The small easy chair was stashed on top of the luggage. The smog had not overtaken mist in those days. Before we were to leave during the winter vacation for the hill station just a couple of hours’ drive from Mumbai, I was given this tiny chair. It was a précis facsimile of the one my grandma had, the one I would hide behind and the one I sat near to play with her nascent sagging skin as she related stories. I had got my own story-telling chair now.
We usually stayed at a clubby hotel that had rooms on the ground floor. At the front of the room section, there was a library-cum-lounge and at the far end the dining hall. There was no room service. A few guest residences were behind and they provided a splendid view of the valley.
That December, I had my easy chair. It wasn’t pretty. The wood was weak, painted a pale yellow to make a child feel happy. The seat was like a hammock made of coarse cloth to last; it had large checks in blue and red. There were no flowers, no dolls, no cute words. It was a drab-looking chair.
I often took it to the little patch of green that overlooked the valley; there were no fences or hedges and I could see the nude edge of the mountain top and the clear sky with a hazy sun, a lazy sun. Sometimes, I would walk towards that edge and turn around to look at the chair. There would be butterflies fluttering near it, and I would run back to claim my space. The butterflies became my enemies. I did not envy them their freedom, but I did not want them to come close to my chair. Each time I left and found those beautiful creatures caressing it, I’d run back.
I was learning about attachment. It was not the warm motherly touch; this was the beginning of my association with the inanimate, the spark for my imagination and an anchor for my thoughts.
It was while sitting in the chair that I would hear the sounds that were to mean so much – my mother singing an old Hindi film song, my grandma’s soft hum, maybe a hymn, an aunt’s tales of another childhood. The women would be huddled together, away from household chores, eating meals in that dining hall with its white linen splotched with curry stains, starting with a thick soup and always bread and a dollop of butter, followed by the gravies and rice and dessert. I’d pick on food except for the sweet, often caramel custard or a fruit salad with cream. I was shy of opening my mouth so my morsels were small and it would take me a while. The others would stay back to chat while I returned to my chair to relax. “Walk a little!” I would be admonished. This was such luxury, the coarse cloth under me, my feet touching the grass beneath the canopy of a tree.

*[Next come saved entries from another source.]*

(** How many times the worker has run the loop body to its end. *)
Definition completed (p : wpc) : Z :=
  match p with
  | AtLoop i | AtLoad i | AtStore i _ | AtPrint i | AtCheck i | AtWarn i
  | AtUnlock i => i
  | Returned => maxCount
  end.

(** How many times the worker has written to [Global_count]. *)
Definition increments (p : wpc) : Z :=
  match p with
  | AtLoop i | AtLoad i | AtStore i _ => i
  | AtPrint i | AtCheck i | AtWarn i | AtUnlock i => i + 1
  | Returned => maxCount
  end.

Definition completed_of (o : option worker) : Z :=
  from_option (fun w => completed (pc w)) 0 o.

Definition increments_of (o : option worker) : Z :=
  from_option (fun w => increments (pc w)) 0 o.

(** The iterations all the workers have completed. *)
Definition completed_total (s : state) : Z :=
  completed_of (t1 s) + completed_of (t2 s).

(** The events of iteration [i] of the worker [id], up to the release of
    the mutex; [g] is the value its increment left in [Global_count]. *)
Definition locked_part (id : Z) (c : Config) (i g : Z) : list event :=
  [EvAcquire; EvLoad (g - 1); EvStore g; EvPrint (status_line id i c); EvLoad g]
    ++ (if 50 <? g then [EvPrint warning_line] else []).

(** The events of a whole iteration. *)
Definition iteration (id : Z) (c : Config) (i g : Z) : list event :=
  locked_part id c i g ++ [EvRelease].

(** The events of the iterations 0, 1, ..., the one of index [i] having
    left the [i]-th value of [gs] in [Global_count]. *)
Definition iterations (id : Z) (c : Config) (gs : list Z) : list event :=
  concat (imap (fun i g => iteration id c (Z.of_nat i) g) gs).

(** The events of the iteration a worker is in, when [Global_count]
    holds [g]. *)
Definition in_progress (id : Z) (c : Config) (p : wpc) (g : Z) : list event :=
  match p with
  | AtLoop _ | Returned => []
  | AtLoad _ => [EvAcquire]
  | AtStore _ v => [EvAcquire; EvLoad v]
  | AtPrint _ => [EvAcquire; EvLoad (g - 1); EvStore g]
  | AtCheck i => [EvAcquire; EvLoad (g - 1); EvStore g; EvPrint (status_line id i c)]
  | AtWarn i =>
      [EvAcquire; EvLoad (g - 1); EvStore g; EvPrint (status_line id i c); EvLoad g]
  | AtUnlock i => locked_part id c i g
  end.

(** What holds of a started worker [w], the frame of thread [t], in every
    state the program reaches from [init c0 cfg0 out0]. *)
Record worker_inv (cfg0 : Config) (s : state) (t : tid) (w : worker) : Prop := {
  wi_ID : ID w = tid_ID t;
  wi_cfg : cfg w = cfg0;
  wi_range : 0 <= completed (pc w) <= maxCount;
  wi_inside : holds_lock (pc w) = true -> completed (pc w) < maxCount;
  wi_lock : holds_lock (pc w) = true <-> globalMutex s = Some t;
  wi_read : forall i v, pc w = AtStore i v -> v = Global_count s;
  wi_warn : forall i, pc w = AtWarn i -> 50 < Global_count s;
  wi_trace : exists gs : list Z,
    Z.of_nat (length gs) = completed (pc w) /\
    proj (W t) (log s) =
      iterations (ID w) (cfg w) gs
        ++ in_progress (ID w) (cfg w) (pc w) (Global_count s);
}.

(** What holds of every state the program reaches from
    [init c0 cfg0 out0]. *)
Record inv (c0 : Z) (cfg0 : Config) (s : state) : Prop := {
  inv_cfg : main_cfg s = cfg0;
  inv_workers : forall t w, thread t s = Some w -> worker_inv cfg0 s t w;
  inv_mutex : forall t, globalMutex s = Some t -> is_Some (thread t s);
  inv_unborn : forall t, thread t s = None -> proj (W t) (log s) = [];
  inv_count :
    Global_count s = c0 + increments_of (t1 s) + increments_of (t2 s);
  inv_main :
    match main_pc s with
    | MSpawn1 => t1 s = None /\ t2 s = None
    | MSpawn2 => is_Some (t1 s) /\ t2 s = None
    | MJoin1 => is_Some (t1 s) /\ is_Some (t2 s)
    | MJoin2 => has_returned T1 s = true /\ is_Some (t2 s)
    | MPrint | MReturn => has_returned T1 s = true /\ has_returned T2 s = true
    end;
  inv_final :
    main_pc s = MReturn ->
    last (log s) = Some (Main, EvPrint [OStr "Global_count = "; OInt (Global_count s)]);
}.

(** A bound on the steps the program can still take. *)
Definition steps_left_pc (p : wpc) : nat :=
  match p with
  | AtLoop i => S (7 * Z.to_nat (maxCount - i))
  | AtLoad i => 7 * Z.to_nat (maxCount - i) - 0
  | AtStore i _ => 7 * Z.to_nat (maxCount - i) - 1
  | AtPrint i => 7 * Z.to_nat (maxCount - i) - 2
  | AtCheck i => 7 * Z.to_nat (maxCount - i) - 3
  | AtWarn i => 7 * Z.to_nat (maxCount - i) - 4
  | AtUnlock i => 7 * Z.to_nat (maxCount - i) - 5
  | Returned => 0
  end.

Definition steps_left_main (p : mpc) : nat :=
  match p with
  | MSpawn1 => 5 | MSpawn2 => 4 | MJoin1 => 3 | MJoin2 => 2 | MPrint => 1
  | MReturn => 0
  end.

Definition steps_left (s : state) : nat :=
  (steps_left_main (main_pc s)
   + from_option (fun w => steps_left_pc (pc w)) 72 (t1 s)
   + from_option (fun w => steps_left_pc (pc w)) 72 (t2 s))%nat.

(** Sample interleavings: one worker after the other, and the two workers
    in turn. *)
Definition sched_sequential : list actor :=
  [Main; Main] ++ replicate 61 (W T1) ++ replicate 61 (W T2) ++ [Main; Main; Main].

Definition sched_alternating : list actor :=
  [Main; Main] ++ mjoin (replicate 140 [W T1; W T2]) ++ [Main; Main; Main].

(** [main] starts [t1], which runs its first iteration up to the test of
    line 75. *)
Definition sched_first_check : list actor :=
  [Main; W T1; W T1; W T1; W T1; W T1].

(** How many of the picks of the scheduler made the program move. *)
Fixpoint moves (sched : list actor) (s : state) : nat :=
  match sched with
  | [] => 0
  | a :: sched' =>
      match step a s with
      | Some s' => S (moves sched' s')
      | None => moves sched' s
      end
  end.

(** The lines among the events of an actor. *)
Definition prints (es : list event) : list line :=
  omap (fun e => match e with EvPrint l => Some l | _ => None end) es.

(** Instances of the sizes [szs], one after the other, each destroyed
    before the next is constructed. *)
Fixpoint lifetimes_of (szs : list Z) (h : heap) : option heap :=
  match szs with
  | [] => Some h
  | sz :: szs' => h' ← lifetime sz h; lifetimes_of szs' h'
  end.

(** * Part II: properties *)

(** ** Machine integers *)

Lemma wrap32_id z : is_int z -> wrap32 z = z.
Proof.
  unfold is_int, int_min, int_max, wrap32. intros H.
  rewrite Z.mod_small; lia.
Qed.

Lemma wrap32_is_int z : is_int (wrap32 z).
Proof.
  unfold is_int, int_min, int_max, wrap32.
  pose proof (Z.mod_pos_bound (z + 2147483648) 4294967296). lia.
Qed.

Lemma wrap32_add_l a b : wrap32 (wrap32 a + b) = wrap32 (a + b).
Proof.
  unfold wrap32.
  replace ((a + 2147483648) mod 4294967296 - 2147483648 + b + 2147483648)
    with ((a + 2147483648) mod 4294967296 + b) by lia.
  rewrite Zplus_mod_idemp_l. f_equal. f_equal. lia.
Qed.

Lemma to_size_t_id z : 0 <= z <= int_max -> to_size_t z = z.
Proof.
  unfold to_size_t, int_max. intros H. rewrite Z.mod_small; lia.
Qed.

Lemma int_add_1 i : int_min <= i < int_max -> int_add i 1 = i + 1.
Proof. intros H. apply wrap32_id. unfold is_int. lia. Qed.

(** ** [calculateTotal] *)

Lemma calculateTotal_wrap A B C D :
  (calculateTotal A B C D).1 = wrap32 (A + B + C + D).
Proof.
  unfold calculateTotal, int_add.
  rewrite (wrap32_add_l (A + B) C), (wrap32_add_l (A + B + C) D).
  by destruct (100 <? _).
Qed.

Lemma calculateTotal_report A B C D :
  (calculateTotal A B C D).2 =
  if 100 <? wrap32 (A + B + C + D)
  then [[OStr "Large total: "; OInt (wrap32 (A + B + C + D))]] else [].
Proof.
  unfold calculateTotal, int_add.
  rewrite (wrap32_add_l (A + B) C), (wrap32_add_l (A + B + C) D).
  by destruct (100 <? _).
Qed.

I was learning from the chair that the most routine things in life when recollected seem so extraordinary.
It was while sitting in the chair that I started drawing. I was never given picture books in which to fill colours. I had crayons and coloured pencils and paper and I would draw, draw with a hard hand, no delicate flourishes, until I’d reach the end of the page or the pencil needed to be sharpened. Then I’d be done.
I was learning from the chair that even what we create may not last.
It was time to return home and the chair was stashed again on top of the luggage, except that I now imagined it smelled of the flowers we were leaving behind. At home I continued spending time with it, but with school and play, there was not much time. It would stand folded up in a corner, like a paralysed person. On days when I’d open it, it seemed ill. The stripes had faded, the wood, weak as it already was, had begun to falter. As months passed, I felt uncomfortable. It hurt me and would poke into my thighs. I was growing up and outgrowing it.
One day, before it was too late, we decided to give it away. I thought of the valley, the butterflies, the caramel custard, the trees. Not once did I think of the coarse cloth I had sat in or the wooden frame that held us together.
I was learning from the easy chair’s tiny body what it meant to have a large heart. When we drink water we do not think of the vastness of the ocean or the lakes that carry it to us.
I have learned now that when the tears fall, there are eyes to think about too. And the sorrows mirrored in other eyes.